(INFORMATION PROVIDED begins)
(* ===== verification/FlatBuffersRefLaws.v ===== *)
(** * The concrete runtime satisfies the laws

    A finished object is a set of segments of the data, addressed from the end,
    so it is not disturbed when the data grows at its front. *)
From S2P Require Import Prelude Bytes Utf8 FlatBuffers FlatBuffersRef.

(** [bs] stands in [d], its first byte at distance [q] from the end. *)
Definition seg (d : bytes) (q : Z) (bs : bytes) : Prop :=
  exists pre post, d = pre ++ bs ++ post /\ blen (bs ++ post) = q.

Lemma seg_app x d q bs : seg d q bs -> seg (x ++ d) q bs.
Proof.
  intros (pre & post & -> & <-). exists (x ++ pre), post. by rewrite <- app_assoc.
Qed.

Lemma seg_head bs d q : q = blen (bs ++ d) -> seg (bs ++ d) q bs.
Proof. intros ->. by exists [], d. Qed.

Lemma seg_fst d q a b : seg d q (a ++ b) -> seg d q a.
Proof.
  intros (pre & post & -> & <-). exists pre, (b ++ post). by rewrite <- !app_assoc.
Qed.

Lemma seg_snd d q a b : seg d q (a ++ b) -> seg d (q - blen a) b.
Proof.
  intros (pre & post & -> & <-). exists (pre ++ a), post. rewrite <- !app_assoc.
  split; [done|]. rewrite !blen_app. lia.
Qed.

Lemma seg_bounds d q bs : seg d q bs -> blen bs <= q <= blen d.
Proof.
  intros (pre & post & -> & <-). rewrite !blen_app.
  pose proof (blen_nonneg pre). pose proof (blen_nonneg post). lia.
Qed.

Lemma seg_take d q bs :
  seg d q bs -> take (length bs) (drop (Z.to_nat (blen d - q)) d) = bs.
Proof.
  intros (pre & post & -> & <-).
  replace (Z.to_nat (blen (pre ++ bs ++ post) - blen (bs ++ post))) with (length pre).
  2:{ rewrite !blen_app. unfold blen. lia. }
  by rewrite drop_app_length, take_app_length.
Qed.

Lemma read_u_seg d q bs n p :
  seg d q bs -> length bs = n -> p = blen d - q -> read_u n d p = Ok (from_le bs).
Proof.
  intros Hs <- ->. unfold read_u. pose proof (seg_bounds _ _ _ Hs).
  rewrite (seg_take d q bs Hs). fold (blen bs).
  replace (0 <=? blen d - q) with true by lia.
  by replace (blen d - q + blen bs <=? blen d) with true by lia.
Qed.

Lemma read_u_le d q n z p :
  seg d q (to_le n z) -> p = blen d - q -> 0 <= z < 256 ^ Z.of_nat n ->
  read_u n d p = Ok z.
Proof.
  intros Hs Hp Hz. rewrite (read_u_seg d q (to_le n z) n p Hs) by (auto using length_to_le).
  by rewrite from_to_le_small.
Qed.

(** ** Cells *)
Section build.
Context {A : Type} (k : Z) (f : A -> Z -> bytes).
Hypothesis cell_width : forall x q, blen (f x q) = k.

Lemma blen_build l d : blen (build k f l d) = blen d + k * Z.of_nat (length l).
Proof.
  induction l as [|x l IH]; cbn [build length]; [lia|].
  rewrite blen_app, cell_width, IH. lia.
Qed.

Lemma build_suffix l d : exists pre, build k f l d = pre ++ d.
Proof.
  induction l as [|x l [pre IH]]; cbn [build]; [by exists []|].
  rewrite IH. eexists. by rewrite app_assoc.
Qed.

Lemma build_seg l d (j : nat) x q :
  l !! j = Some x -> q = blen d + k * (Z.of_nat (length l) - Z.of_nat j) ->
  seg (build k f l d) q (f x q).
Proof.
  intros Hl ->. revert j Hl. induction l as [|y l IH]; intros j Hl; [done|].
  destruct j as [|j]; cbn [build].
  - injection Hl as ->. cbn [length].
    replace (blen d + k * (Z.of_nat (S (length l)) - Z.of_nat 0))
      with (blen (build k f l d) + k) by (rewrite blen_build; lia).
    apply seg_head. rewrite blen_app, cell_width. lia.
  - apply seg_app. cbn [length].
    replace (Z.of_nat (S (length l)) - Z.of_nat (S j))
      with (Z.of_nat (length l) - Z.of_nat j) by lia.
    by apply IH.
Qed.
End build.

Lemma elem_cell_width e q : blen (elem_cell e q) = 4.
Proof. unfold elem_cell. by rewrite blen_to_le. Qed.

Lemma vt_cell_width e q : blen (vt_cell e q) = 2.
Proof. unfold vt_cell. by rewrite blen_to_le. Qed.

Lemma slot_cell_width s q : blen (slot_cell s q) = 4.
Proof.
  destruct s as [[t v|r]|]; cbn [slot_cell]; rewrite ?blen_to_le; try done.
  rewrite blen_app, blen_to_le. unfold blen. rewrite length_replicate. by destruct t.
Qed.

(** ** Finished objects *)
Definition slot_ok (h : gmap Z obj) (s : slot) : Prop :=
  match s with Scalar t v => in_range t v = true | Ref r => is_Some (h !! r) end.

Definition cell_enc (h : gmap Z obj) (d : bytes) (q : Z) (o : option slot) : Prop :=
  match o with Some s => slot_ok h s /\ seg d q (slot_cell o q) | None => True end.

Definition obj_enc (h : gmap Z obj) (d : bytes) (off : Z) (o : obj) : Prop :=
  match o with
  | OString bs => seg d off (to_le 4 (blen bs) ++ bs)
  | OVector refs =>
      4 * Z.of_nat (length refs) < off /\
      seg d off (to_le 4 (Z.of_nat (length refs))) /\
      forall (j : nat) e, refs !! j = Some e -> is_Some (h !! e) /\ e <= off - 4 - 4 * Z.of_nat j /\
        seg d (off - 4 - 4 * Z.of_nat j) (elem_cell e (off - 4 - 4 * Z.of_nat j))
  | OTable n slots =>
      valid_nfields n /\ seg d off (to_le 4 (4 + 2 * n)) /\
      seg d (off + 4 + 2 * n) (to_le 2 (4 + 2 * n)) /\
      forall i, 0 <= i < n ->
        seg d (off + 2 * n - 2 * i)
          (to_le 2 (match slots !! i with Some _ => 4 + 4 * i | None => 0 end)) /\
        cell_enc h d (off - 4 - 4 * i) (slots !! i) /\
        match slots !! i with Some (Ref r) => r <= off - 4 - 4 * i | _ => True end
  end.

Definition inv (h : gmap Z obj) (d : bytes) : Prop :=
  forall off o, h !! off = Some o -> 0 < off <= blen d /\ obj_enc h d off o.

Definition mode_inv (h : gmap Z obj) (d : bytes) (m : mode) : Prop :=
  match m with
  | Idle => True
  | InObject n slots => valid_nfields n /\ map_Forall (fun _ s => slot_ok h s) slots
  | InVector _ refs => Forall (fun e => is_Some (h !! e)) refs
  | Finished root => is_Some (h !! root) /\ seg d (blen d) (to_le 4 (blen d - root))
  end.

Definition ref_view (b : rbuilder) (v : view) : Prop :=
  v = mkView (rb_heap b) (rb_mode b) (rb_size b) /\
  inv (rb_heap b) (rb_data b) /\ mode_inv (rb_heap b) (rb_data b) (rb_mode b) /\
  rb_size b <= max_buffer_size.

Lemma slot_ok_mono h h' s : h ⊆ h' -> slot_ok h s -> slot_ok h' s.
Proof. intros Hh. destruct s; cbn; [done|]. intros [o Ho]. eauto using lookup_weaken. Qed.

Lemma is_Some_mono (h h' : gmap Z obj) e : h ⊆ h' -> is_Some (h !! e) -> is_Some (h' !! e).
Proof. intros Hh [o Ho]. eauto using lookup_weaken. Qed.

Lemma obj_enc_mono h h' x d off o :
  h ⊆ h' -> obj_enc h d off o -> obj_enc h' (x ++ d) off o.
Proof.
  intros Hh. destruct o as [bs|refs|n slots]; cbn [obj_enc].
  - apply seg_app.
  - intros (H0 & H1 & H2). split_and!; [done | by apply seg_app |]. intros j e Hj.
    destruct (H2 j e Hj) as (? & ? & ?). eauto using seg_app, is_Some_mono.
  - intros (? & H1 & H2 & H3). split_and!; auto using seg_app.
    intros i Hi. destruct (H3 i Hi) as (? & Hc & ?). split_and!; auto using seg_app.
    destruct (slots !! i) as [s|]; cbn in *; [|done].
    destruct Hc. eauto using slot_ok_mono, seg_app.
Qed.

Lemma inv_app h x d : inv h d -> inv h (x ++ d).
Proof.
  intros H off o Ho. destruct (H off o Ho) as [? ?]. rewrite blen_app.
  pose proof (blen_nonneg x). split; [lia|]. by eapply obj_enc_mono.
Qed.

(** Allocating an object in front of the data. *)
Lemma inv_alloc h x d off o :
  inv h d -> blen d < off <= blen (x ++ d) ->
  (forall h', h ⊆ h' -> obj_enc h' (x ++ d) off o) ->
  h !! off = None /\ inv (<[off := o]> h) (x ++ d).
Proof.
  intros Hi Hoff Ho.
  assert (h !! off = None) as Hn.
  { destruct (h !! off) as [o'|] eqn:E; [|done]. destruct (Hi _ _ E). lia. }
  split; [done|]. intros off' o'.
  assert (h ⊆ <[off := o]> h) by by apply insert_subseteq.
  destruct (decide (off = off')) as [<-|Hne].
  - rewrite lookup_insert_eq. intros [= <-]. pose proof (blen_nonneg d).
    split; [lia|]. by apply Ho.
  - rewrite lookup_insert_ne by done. intros E. destruct (Hi _ _ E).
    rewrite blen_app. pose proof (blen_nonneg x). split; [lia|]. by eapply obj_enc_mono.
Qed.

(** ** What each write encodes *)
Lemma inv_below h d e : inv h d -> is_Some (h !! e) -> 0 < e <= blen d.
Proof. intros Hi [o Ho]. by destruct (Hi _ _ Ho). Qed.

Lemma enc_string h d bs :
  let d' := to_le 4 (blen bs) ++ bs ++ x00 :: d in obj_enc h d' (blen d') (OString bs).
Proof.
  cbn [obj_enc]. exists [], (x00 :: d). by rewrite <- !app_assoc.
Qed.

Lemma enc_vector h h' d refs :
  inv h d -> h ⊆ h' -> Forall (fun e => is_Some (h !! e)) refs ->
  obj_enc h' (vector_full refs d) (blen (vector_full refs d)) (OVector refs).
Proof.
  intros Hi Hh Hf. unfold vector_full. cbn [obj_enc].
  pose proof (blen_nonneg d).
  split_and!; [| by apply seg_head |].
  { rewrite blen_app, blen_to_le, (blen_build 4) by apply elem_cell_width. lia. }
  intros j e Hj. pose proof (in_list_lookup_Z _ _ _ Hj).
  pose proof (proj1 (Forall_lookup _ _) Hf j e Hj) as He.
  pose proof (inv_below _ _ _ Hi He).
  rewrite blen_app, blen_to_le, (blen_build 4) by apply elem_cell_width.
  split_and!; [by eapply is_Some_mono | lia |].
  apply seg_app, (build_seg 4 elem_cell elem_cell_width refs d j); [done | lia].
Qed.

Lemma slot_list_lookup n slots (i : Z) :
  0 <= i < n -> slot_list n slots !! Z.to_nat i = Some (slots !! i).
Proof.
  intros Hi. unfold slot_list. rewrite list_lookup_fmap, fmap_Some.
  exists i. split; [|done]. apply lookup_seqZ. lia.
Qed.

Lemma vt_list_lookup n slots (i : Z) :
  0 <= i < n ->
  vt_list n slots !! Z.to_nat i =
  Some (match slots !! i with Some _ => 4 + 4 * i | None => 0 end).
Proof.
  intros Hi. unfold vt_list. rewrite list_lookup_fmap, fmap_Some.
  exists i. split; [|done]. apply lookup_seqZ. lia.
Qed.

Lemma length_slot_list n slots : 0 <= n -> Z.of_nat (length (slot_list n slots)) = n.
Proof. intros. unfold slot_list. rewrite length_fmap, length_seqZ. lia. Qed.

Lemma length_vt_list n slots : 0 <= n -> Z.of_nat (length (vt_list n slots)) = n.
Proof. intros. unfold vt_list. rewrite length_fmap, length_seqZ. lia. Qed.

Lemma blen_table_body n slots d : 0 <= n -> blen (table_body n slots d) = blen d + 4 * n + 4.
Proof.
  intros. unfold table_body.
  rewrite blen_app, blen_to_le, (blen_build 4), length_slot_list by (done || apply slot_cell_width).
  lia.
Qed.

Lemma blen_table_full n slots d : 0 <= n -> blen (table_full n slots d) = blen d + 6 * n + 8.
Proof.
  intros. unfold table_full.
  rewrite !blen_app, !blen_to_le, (blen_build 2), length_vt_list, blen_table_body
    by (done || apply vt_cell_width).
  lia.
Qed.

(** The full table extends its body, which extends the data. *)
Lemma table_full_body n slots d : exists pre, table_full n slots d = pre ++ table_body n slots d.
Proof.
  unfold table_full.
  destruct (build_suffix 2 vt_cell (vt_list n slots) (table_body n slots d)) as [pre ->].
  eexists. by rewrite !app_assoc.
Qed.

Lemma table_full_suffix n slots d : exists pre, table_full n slots d = pre ++ d.
Proof.
  destruct (table_full_body n slots d) as [pre ->]. unfold table_body.
  destruct (build_suffix 4 slot_cell (slot_list n slots) d) as [pre' ->].
  eexists. by rewrite !app_assoc.
Qed.

Lemma table_body_cell n slots d i :
  0 <= i < n ->
  seg (table_body n slots d) (blen d + 4 * (n - i))
      (slot_cell (slots !! i) (blen d + 4 * (n - i))).
Proof.
  intros Hi. apply seg_app.
  apply (build_seg 4 slot_cell slot_cell_width _ d (Z.to_nat i)); [by apply slot_list_lookup|].
  rewrite length_slot_list by lia. lia.
Qed.

Lemma table_full_vt n slots d i :
  0 <= i < n ->
  seg (table_full n slots d) (blen (table_body n slots d) + 2 * (n - i))
      (to_le 2 (match slots !! i with Some _ => 4 + 4 * i | None => 0 end)).
Proof.
  intros Hi. do 2 apply seg_app.
  apply (build_seg 2 vt_cell vt_cell_width _ _ (Z.to_nat i)
           (match slots !! i with Some _ => 4 + 4 * i | None => 0 end)).
  - by apply vt_list_lookup.
  - rewrite length_vt_list by lia. lia.
Qed.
(INFORMATION PROVIDED ends)
■ ASSIGNED TASK:
Write out the lines of the entries, word for word, from the first through the one containing "so it is not", and stop at that line.

■ EXERCISE ANSWER:
(* ===== verification/FlatBuffersRefLaws.v ===== *)
(** * The concrete runtime satisfies the laws

    A finished object is a set of segments of the data, addressed from the end,
    so it is not disturbed when the data grows at its front. *)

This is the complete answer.